1) Google should determine whether the search query has location intent.
If it decides it has, it will look at if the relevant pages for this particular search are also geographically relevant. Here is what the "Assigning geographic location identifiers to web pages" patent, filed by Google on 24 November 2004 (that's 1 day before I turned 16), and summarized magnificently by Bill Slawski says about what a geographical location identifier might be:
- a partial or complete postal address
- telephone number (obviously a local area code one)
- area code
- airport codes
- landmark identifiers
- other values tied to physical locations, such as longitude and latitude
- or based upon hyperlinks between pages without geo information that seem related to these pages which do have location information
As the last point suggests even a page that does not contain any of the above mentioned geographical location identifiers might be considered as relevant to a particular location based on the following relevancy factors:
- relative distance to a document that contains some or all of the geographical location identifiers (by "distance" understand the number of hyperlinks through which one should pass to go from one page to the other) - according to the patent "in one exemplary implementation, the number of links may be within the range of 2-5 links", i.e. if the distance between the geographically relevant document (web page) and another linked document is more than 2-5 links, the documents further away would not be considered relevant to that location
- whether these two pages are on the same website
- the anchor text for the link leading from the geographically relevant page to another page should include one (or more) of the following words: location(s), direction(s), find, finder, locate, locater, store(s), branch(es), about, company, contact, information, "a complete or partial postal address"
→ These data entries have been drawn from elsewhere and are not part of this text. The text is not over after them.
(* ===== verification/FallbackDial.v ===== *)
(** * The fallback group: what a dial and an early write do

    A dial returns the connection of the first member that works, in the order of the
    group; a write that completes a handshake moves on to the next member only while
    nothing of it was sent; the time of the caller is shared among the attempts. *)
From Stdlib Require Import Sorted.
From stdpp Require Import base list gmap strings.
From S2P Require Import Prelude OutboundManager OutboundFacts Group Fallback FallbackFacts FallbackTheorems.

(** ** Dialing the members in their order *)

Definition fails (world : fallbackCandidate → attempt) (c : fallbackCandidate) : Prop :=
  ∃ err, at_result (world c) = inr err.

(** The attempt fails and the caller still waits. *)
Definition moves_on (world : fallbackCandidate → attempt) (c : fallbackCandidate) : Prop :=
  fails world c ∧ at_ctxErr (world c) = None.

Definition fail_error (world : fallbackCandidate → attempt) (c : fallbackCandidate) : error :=
  match at_result (world c) with
  | inr err => attempt_fail (world c) err
  | inl _ => ENew ""
  end.

(** What dialing [cs] in order answers, with the members it dialed. *)
Definition dial_outcome (world : fallbackCandidate → attempt) (noError : error)
    (cs l : list fallbackCandidate) (r : dialed + error) : Prop :=
  match r with
  | inl d => ∃ pre, cs = pre ++ dd_candidate d :: dd_remaining d ∧ l = pre ++ [dd_candidate d] ∧
      (∀ c, c ∈ pre → moves_on world c) ∧
      at_result (world (dd_candidate d)) = inl (dd_conn d, dd_handshake d)
  | inr e =>
      (∃ pre c post, cs = pre ++ c :: post ∧ l = pre ++ [c] ∧ (∀ c, c ∈ pre → moves_on world c) ∧
         fails world c ∧ at_ctxErr (world c) = Some e) ∨
      (l = cs ∧ (∀ c, c ∈ cs → moves_on world c) ∧
         e = default noError (fail_error world <$> last cs))
  end.

(** A failed member before an outcome. *)
Lemma dial_outcome_cons world noError c cs l r :
  moves_on world c → dial_outcome world (fail_error world c) cs l r →
  dial_outcome world noError (c :: cs) (c :: l) r.
Proof.
  intros Hc. assert (Hcons : ∀ pre, (∀ c, c ∈ pre → moves_on world c) →
    ∀ c', c' ∈ c :: pre → moves_on world c').
  { intros pre Hpre c' [->|?]%elem_of_cons; auto. }
  destruct r as [d|e]; cbn.
  - intros (pre & -> & -> & Hpre & Hr). exists (c :: pre). split; [done|]. split; [done|]. split; [by apply Hcons|done].
  - intros [(pre & c' & post & -> & -> & Hpre & Hf & He)|(-> & Hall & ->)].
    + left. exists (c :: pre), c', post. split; [done|]. split; [done|]. split; [by apply Hcons|done].
    + right. split; [done|]. split; [by apply Hcons|]. rewrite last_cons. by destruct (last cs).
Qed.

(** The members that are dialed stay those of the group. *)
Definition all_active (s : Fallback) (cs : list fallbackCandidate) : Prop :=
  ∀ c, c ∈ cs → candidateActive s c = true.

Lemma active_kept s s' c :
  (∀ t h, f_health s !! t = Some h → ∃ h', f_health s' !! t = Some h' ∧ fh_outbound h' = fh_outbound h) →
  candidateActive s c = true → candidateActive s' c = true.
Proof.
  intros H. unfold candidateActive. destruct (f_health s !! fc_tag c) as [h|] eqn:E; [|done].
  destruct (H _ _ E) as (h' & -> & ->). done.
Qed.

Lemma dial_loop_spec world lastError cs s :
  fb_wf s → all_active s cs →
  let '(s', l, r) := dial_loop world lastError cs s in
  dial_outcome world (default (ENew "no available fallback outbounds") lastError) cs l r ∧ rtc fb_step s s'.
Proof.
  revert lastError s. induction cs as [|c cs IH]; intros lastError s Hw Ha; cbn.
  - split; [|done]. right. split; [done|]. split; [|done]. intros c []%elem_of_nil.
  - rewrite (Ha c) by (by left). cbn. destruct (at_result (world c)) as [[conn hs]|err] eqn:Er.
    + split; [|destruct hs; [done|apply rtc_once, step_success]].
      exists []. split; [done|]. split; [done|]. split; [intros c' []%elem_of_nil|done].
    + assert (Hf : fails world c) by (by exists err).
      destruct (at_ctxErr (world c)) as [e|] eqn:Ec.
      { split; [|done]. left. exists [], c, cs. split; [done|]. split; [done|].
        split; [intros c' []%elem_of_nil|done]. }
      destruct (recordDialFailure_spec (at_now (world c)) c (attempt_fail (world c) err) s Hw)
        as (Hw' & _ & _ & Hh).
      specialize (IH (Some (attempt_fail (world c) err)) _ Hw').
      destruct (dial_loop _ _ _ _) as [[s' l] r]. destruct IH as [IH Hstep].
      { intros c' Hc'. apply (active_kept s); [done|]. apply Ha. by right. }
      split; [|by eapply rtc_l; [apply step_failure|]].
      apply dial_outcome_cons; [done|]. unfold fail_error. by rewrite Er.
Qed.

Lemma touch_candidates mb network now s :
  candidatesForNetwork mb network (Fallback_touch now s) = candidatesForNetwork mb network s.
Proof. unfold Fallback_touch. by destruct (_ <? _). Qed.
Lemma split_dots_no_dot name label : label ∈ split_dots name → dot ∉ label.
Proof.
  revert label. induction name as [|b name IH]; intros label; cbn [split_dots].
  { intros ->%list_elem_of_singleton. apply not_elem_of_nil. }
  destruct (Byte.eqb b dot) eqn:Eb.
  - intros [->|Hl]%elem_of_cons; [apply not_elem_of_nil|by apply IH].
  - assert (Hb : dot ≠ b) by (intros <-; done).
    destruct (split_dots name) as [|l labels]; intros [->|Hl]%elem_of_cons; try (by apply IH; right).
    + by intros ?%list_elem_of_singleton.
    + by apply elem_of_nil in Hl.
    + intros [?|Hd]%elem_of_cons; [done|]. eapply IH; [left|exact Hd].
Qed.

(** The labels that are cut begin where the name does: no label is three dots. *)
Lemma cut_labels_ok e s :
  ∃ splits, cut_labels e s = Ok (sn_Index s, splits) ∧ splits ≠ [] ∧ span splits <= len (sn_ServerName s).
Proof.
  destruct (split_dots_span (sn_ServerName s)) as (Hne & Hs & Hc). unfold cut_labels. rewrite Hc.
  rewrite (proj2 (Nat.leb_le _ _)) by lia.
  set (m := if has_items (fe_PublicSuffix e (sn_ServerName s)) then _ else _).
  assert (Hm : ∃ k, m = Ok k ∧ k ≠ [] ∧ span k <= len (sn_ServerName s) ∧ ∀ l, l ∈ k → dot ∉ l).
  { unfold m. destruct (has_items _); eexists; (split; [done|]);
      [|split_and!; [done|lia|intros l; apply split_dots_no_dot]].
    rewrite <- Hs. destruct (span_take (S (count_dots (sn_ServerName s)) - count_dots (sn_ServerName s)) _ Hne) as [? ?]; [lia|].
    split_and!; [done|done|]. intros l Hl. eapply split_dots_no_dot, subseteq_take, Hl. }
  destruct Hm as (k & -> & Hk & Hspan & Hdots). cbn [mbind result_bind].
  destruct k as [|l [|l' k]]; [done|by eexists|]. rewrite bool_decide_eq_false_2; [by eexists|].
  intros ->. apply (Hdots [dot; dot; dot]); [left|left].
Qed.

(** Indexes that increase from [lo] to at most [hi]. *)
Fixpoint cuts (lo hi : Z) (indexes : list Z) : Prop :=
  match indexes with
  | [] => True
  | x :: indexes => lo <= x <= hi ∧ cuts (x + 1) hi indexes
  end.

Lemma cuts_weaken lo lo' hi hi' indexes : lo' <= lo → hi <= hi' → cuts lo hi indexes → cuts lo' hi' indexes.
Proof.
  revert lo lo'. induction indexes as [|x indexes IH]; intros lo lo' H1 H2; [done|]. cbn. intros [Hx Hc].
  split; [lia|]. by apply (IH (x + 1)); [lia|lia|].
Qed.

Lemma split_indexes_cuts e i currentIndex splits :
  (∀ i n, 0 < n → 0 <= fe_Intn e i n < n) → splits ≠ [] →
  split_indexes e i currentIndex splits ≠ [] ∧ cuts currentIndex (currentIndex + span splits) (split_indexes e i currentIndex splits).
Proof.
  intros HIntn. revert i currentIndex. induction splits as [|l splits IH]; intros i currentIndex Hne; [done|].
  cbn [split_indexes]. split; [done|]. cbn [cuts]. rewrite span_cons.
  set (a := if has_items l then fe_Intn e i (len l) else 0).
  assert (Ha : 0 <= a <= len l).
  { unfold a. destruct l as [|b l]; cbn [has_items]; [unfold len; cbn; lia|].
    pose proof (HIntn i (len (b :: l))) as Hi. rewrite len_cons in *. pose proof (len_nonneg l). lia. }
  pose proof (span_lower splits). split; [lia|]. destruct splits as [|l' splits]; [done|]. cbn [has_items].
  destruct (IH (S i) (currentIndex + len l + 1)) as [_ Hc]; [done|]. eapply cuts_weaken; [| |exact Hc]; lia.
Qed.
Lemma quic_finish_ok types fragments f :
  context_ok f → Forall fragment_ok fragments → (types = [] → fragments = []) →
  ends (quic_finish types fragments f).2 ∧ context_ok (quic_finish types fragments f).1.
Proof.
  intros Hctx Hfr Ht. unfold quic_finish. set (all := fragments ++ _). destruct (_ <? _); [done|].
  assert (Hall : Forall fragment_ok all).
  { apply Forall_app. split; [done|]. destruct (sf_Context f) as [ctx|] eqn:Ec; [apply Hctx, Ec|constructor]. }
  destruct (reassemble_ends all) as [record Er].
  { intros g Hg. rewrite Forall_forall in Hall. destruct (Hall g Hg) as (? & ? & _). lia. }
  rewrite Er. pose proof (ja3_Compute_ok record) as Hj.
  destruct (ja3_Compute record) as [hello|e|s] eqn:Ej; cbn in Hj; [|split|done].
  - assert (Hne : types ≠ []).
    { intros ->. specialize (Ht eq_refl). subst fragments. unfold all in Er. cbn [app] in Er.
      destruct (sf_Context f) as [ctx|] eqn:Ec; [|by vm_compute in Er; injection Er as <-; vm_compute in Ej].
      change (default [] (Some ctx)) with ctx in Er. destruct (Hctx ctx Ec) as [_ Hn]. specialize (Hn _ Er). by rewrite Ej in Hn. }
    cbn. destruct (nonempty (sf_Client f)); [done|]. pose proof (client_of_ok types hello Hne) as Hc.
    by destruct (client_of types hello).
  - cbn. apply ended_more. by destruct Hj as (t & n & ->).
  - cbn. intros frs [= <-]. split; [done|]. intros record' Er'. rewrite Er in Er'. injection Er' as <-. by rewrite Ej.
Qed.

Lemma quic_client_hello_ok packet f :
  context_ok f → ends (quic_client_hello packet f).2 ∧ context_ok (quic_client_hello packet f).1.
Proof.
  intros Hctx. unfold quic_client_hello. pose proof (quic_payload_ok packet) as Hp.
  destruct (quic_payload packet) as [decrypted|e|s]; cbn in Hp; [|done|done].
  pose proof (quic_frames_ok (S (length decrypted)) decrypted ltac:(lia)) as Hf.
  destruct (quic_frames _ _) as [[types fragments]|e|s]; cbn in Hf; [|done|done]. apply quic_finish_ok; [done|apply Hf..].
Qed.

Lemma finds_ok {A} f (m : result A) (k : A → quic_fields) :
  context_ok f → (∀ a, context_ok (k a)) → wp ended m (λ _, True) →
  ends (finds f (a ← m; Ok (k a))).2 ∧ context_ok (finds f (a ← m; Ok (k a))).1.
Proof. intros Hf Hk Hm. by destruct m as [a|e|s]; cbn in *; [split; [|apply Hk]|split|]. Qed.

Lemma sniff_stream_ok s f chunks :
  context_ok f → ends (sniff_stream s f chunks).2 ∧ context_ok (sniff_stream s f chunks).1.
Proof.
  intros Hf. destruct s; cbn [sniff_stream]; apply finds_ok; auto.
  - apply tls_client_hello_ok.
  - apply http_host_ok.
  - apply stream_dns_query_ok.
  - apply bittorrent_ok.
  - apply ssh_ok.
  - apply rdp_ok.
Qed.

Lemma sniff_datagram_ok s f packet :
  context_ok f → ends (sniff_datagram s f packet).2 ∧ context_ok (sniff_datagram s f packet).1.
Proof.
  intros Hf. destruct s; cbn [sniff_datagram]; [by apply quic_client_hello_ok|apply finds_ok; auto..].
  - apply dns_query_ok.
  - apply stun_message_ok.
  - apply utp_ok.
  - apply udp_tracker_ok.
  - apply dtls_record_ok.
  - apply ntp_ok.
Qed.
End libs.

(** * What sniffing finds

    No sequence of sniffs panics; and a ClientHello in the CRYPTO frames of several QUIC
    packets is found with the last of them, in whatever order its pieces come. *)

(** ** Sequences of sniffs *)

Inductive sniffing : Type :=
| OnStream (s : StreamSniffer) (chunks : list (list byte))
| OnPacket (s : PacketSniffer) (packet : list byte).

Definition sniff_one `{SniffLibs} (x : sniffing) (f : quic_fields) : quic_fields * sniffed :=
  match x with
  | OnStream s chunks => sniff_stream s f chunks
  | OnPacket s packet => sniff_datagram s f packet
  end.
Fixpoint sniff_outcomes `{SniffLibs} (l : list sniffing) (f : quic_fields) : list sniffed :=
  match l with
  | [] => []
  | x :: l => let '(f, r) := sniff_one x f in r :: sniff_outcomes l f
  end.

(** C17 No input makes a sniffer panic or loop: from metadata without a sniffing context, any
    sequence of sniffs of streams and packets, by any sniffers and on any bytes, ends each
    of them with a protocol or an error; every index and slice of the parsers is in range,
    and no loop runs on: a loop whose fuel is used up ends with an error of its own, which
    no outcome is or hides. The libraries are only assumed to return. *)
Theorem sniffers_never_panic `{SniffLibsOk} l f : sf_Context f = None → Forall ends (sniff_outcomes l f).
Proof.
  intros Hf. assert (Hctx : context_ok f) by (intros frs; by rewrite Hf). clear Hf. revert f Hctx.
  induction l as [|x l IH]; intros f Hctx; cbn [sniff_outcomes]; [constructor|].
  assert (Hx : ends (sniff_one x f).2 ∧ context_ok (sniff_one x f).1)
    by (destruct x; [by apply sniff_stream_ok|by apply sniff_datagram_ok]).
  destruct (sniff_one x f) as [f' r]. constructor; [apply Hx|apply IH, Hx].
Qed.

(** ** Reassembly *)

(** Fragments that follow each other from an offset on. *)
Fixpoint consecutive (i : Z) (fs : list qCryptoFragment) : Prop :=
  match fs with
  | [] => True
  | f :: fs => qf_offset f = i ∧ qf_length f = len (qf_payload f) ∧ 0 < qf_length f ∧ consecutive (i + qf_length f) fs
  end.
Definition hello_of (fs : list qCryptoFragment) : list byte := concat (map qf_payload fs).
Definition hello_record (n : Z) (body : list byte) : list byte := x16 :: x03 :: x03 :: be_split 2 (u16 n) ++ body.
Definition total (fs : list qCryptoFragment) : Z := foldr (λ f n, qf_length f + n) 0 fs.

Lemma total_app a b : total (a ++ b) = total a + total b.
Proof. induction a as [|f a IH]; cbn; [done|]. fold (total (a ++ b)). fold (total a). lia. Qed.

Lemma total_Permutation a b : a ≡ₚ b → total a = total b.
Proof. induction 1; cbn in *; unfold total in *; cbn; lia. Qed.

Lemma consecutive_total i fs : consecutive i fs → total fs = len (hello_of fs).
Proof.
  revert i. induction fs as [|f fs IH]; intros i; [done|]. intros (_ & Hl & _ & Hc). unfold hello_of. cbn.
  rewrite len_app. fold (total fs). rewrite (IH _ Hc), Hl. done.
Qed.

Lemma consecutive_in i fs f :
  consecutive i fs → f ∈ fs →
  sits (qf_payload f) (qf_offset f - i) (hello_of fs) ∧ qf_length f = len (qf_payload f) ∧ 0 < qf_length f.
Proof.
  revert i. induction fs as [|g fs IH]; intros i Hc Hf; [by apply elem_of_nil in Hf|]. destruct Hc as (Ho & Hl & Hp & Hc).
  apply elem_of_cons in Hf as [-> |Hf].
  - split; [|done]. exists [], (hello_of fs). unfold hello_of. cbn. split; [done|]. change (len []) with 0. lia.
  - destruct (IH _ Hc Hf) as [(a & c & E & Ha) ?]. split; [|done]. exists (qf_payload g ++ a), c. unfold hello_of in *. cbn.
    rewrite E, <- app_assoc. split; [done|]. rewrite len_app. lia.
Qed.

Lemma consecutive_inj i fs f g : consecutive i fs → f ∈ fs → g ∈ fs → qf_offset f = qf_offset g → f = g.
Proof.
  assert (Hlow : ∀ i fs f, consecutive i fs → f ∈ fs → i <= qf_offset f).
  { clear. intros i fs f Hc Hf. destruct (consecutive_in _ _ _ Hc Hf) as [Hs _]. apply sits_bound in Hs. lia. }
  revert i. induction fs as [|x fs IH]; intros i Hc Hf Hg E; [by apply elem_of_nil in Hf|]. destruct Hc as (Ho & Hl & Hp & Hc).
  apply elem_of_cons in Hf as [-> |Hf]; apply elem_of_cons in Hg as [-> |Hg]; [done|..|by eapply IH].
  - specialize (Hlow _ _ _ Hc Hg). lia.
  - specialize (Hlow _ _ _ Hc Hf). lia.
Qed.

Lemma consecutive_offset i before f after :
  consecutive i (before ++ f :: after) → qf_offset f = i + len (hello_of before).
Proof.
  revert i. induction before as [|x before IH]; intros i; cbn; [unfold hello_of, len; cbn; lia|]. intros (_ & Hl & _ & Hc).
  rewrite (IH _ Hc). unfold hello_of. cbn. rewrite len_app. fold (hello_of before). lia.
Qed.

Lemma total_nonneg fs : (∀ f, f ∈ fs → 0 < qf_length f) → 0 <= total fs ∧ (fs ≠ [] → 0 < total fs).
Proof.
  induction fs as [|f fs IH]; intros Hf; [done|]. destruct IH as [H1 _]; [intros g Hg; apply Hf; by right|].
  assert (0 < qf_length f) by (apply Hf; by left). cbn. fold (total fs). lia.
Qed.

Lemma frame_len_total fs n : 0 <= n → (∀ f, f ∈ fs → 0 < qf_length f) → n + total fs < 2 ^ 64 → fold_left (λ n f, u64 (n + qf_length f)) fs n = n + total fs.
Proof.
  revert n. induction fs as [|f fs IH]; intros n Hn Hf Ht; cbn [fold_left]; [cbn; lia|]. cbn in Ht. fold (total fs) in Ht.
  assert (Hpos : 0 < qf_length f) by (apply Hf; by left). assert (Hr : ∀ g, g ∈ fs → 0 < qf_length g) by (intros g Hg; apply Hf; by right).
  pose proof (total_nonneg fs Hr) as [Hnn _]. rewrite wrap_small by lia. rewrite IH; [cbn; fold (total fs); lia|lia|done|lia].
Qed.

(** What the search has put together is a prefix of the hello, cut at the capacity. *)
Section search.
Context (fs fragments : list qCryptoFragment) (g : Z) (header : list byte).
Context (Hfs : consecutive 0 fs) (Hsub : ∀ f, f ∈ fragments → f ∈ fs) (Hg : 0 <= g) (Hheader : len header = 5).
Context (Hsmall : len (hello_of fs) < 65536).
Abbreviation hello := (hello_of fs).

Lemma buffer_write_piece f index :
  f ∈ fs → qf_offset f = index →
  buffer_write (5 + g) (header ++ take (Z.to_nat (Z.min index g)) hello) (qf_payload f) =
  header ++ take (Z.to_nat (Z.min (index + qf_length f) g)) hello.
Proof.
  intros Hf Ho. destruct (consecutive_in 0 fs f Hfs Hf) as [(a & c & E & Ha) [Hl Hp]].
  rewrite Z.sub_0_r in Ha. unfold buffer_write. rewrite <- app_assoc. f_equal.
  assert (Hai : Z.to_nat index = length a) by (unfold len in Ha; lia).
  assert (Hi0 : 0 <= index) by (pose proof (len_nonneg a); lia).
  assert (Hlen : len (header ++ take (Z.to_nat (Z.min index g)) hello) = 5 + Z.min index g).
  { rewrite len_app, Hheader. f_equal. pose proof (len_nonneg a). unfold len. rewrite length_take, E, !length_app. unfold len in *. lia. }
  rewrite Hlen. destruct (Z.le_gt_cases g index).
  - rewrite !Z.min_r by lia. replace (5 + g - (5 + g)) with 0 by lia. cbn. by rewrite app_nil_r.
  - rewrite (Z.min_l index g) by lia. rewrite Hai, E, take_app_length.
    replace (Z.to_nat (5 + g - (5 + index))) with (Z.to_nat (g - index)) by lia.
    replace (Z.to_nat (Z.min (index + qf_length f) g)) with (length a + Z.to_nat (Z.min (qf_length f) (g - index)))%nat by lia.
    rewrite take_app_add. f_equal. destruct (Z.le_gt_cases (qf_length f) (g - index)).
    + rewrite Z.min_l by lia. rewrite take_ge by (unfold len in *; lia). rewrite take_app_le by (unfold len in *; lia).
      rewrite take_ge; [done|unfold len in *; lia].
    + rewrite Z.min_r by lia. rewrite take_app_le by (unfold len in *; lia). done.
Qed.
- the same terms as above should appear in the title attribute of the link
- terminology used (most probably refers to specific dialect words used only at or around the particular geographical area)
2) Google should be given the geo-location information for the business.
In his blog post from 2006, Matt Cutts says: "You can tell us your business address at Google's Local Business Center" (a.k.a. Google Places). He also adds links to three help articles, from which currently only this one is still active. In a summary, here are the tips it gives to the webmasters on how to provide location information to Google:
- add your business to Google Places
- your address information should be clearly available in plain text on your home page or at least one important page on your site
- an interactive map of your location and/or a set of driving directions and/or a personalized map "created by yourself or other users"
- use top-level domains to handle country-specific content
- associate your website with a particular country via Google Webmaster Tools
- creating a KML file for your location and adding it to your Sitemap
Here is what Professor Maps, Mike Blumenthal (who is probably the most experienced with the local Plus Box), gives as example of good practices when trying to trigger the Plus Box:
- KML files
- rich snippet address formatting
- location specific pages
- geo rich contact us and about us pages
- claimed listing
He also mentions the usage of Geo Sitemap, but these are not in use by Google anymore.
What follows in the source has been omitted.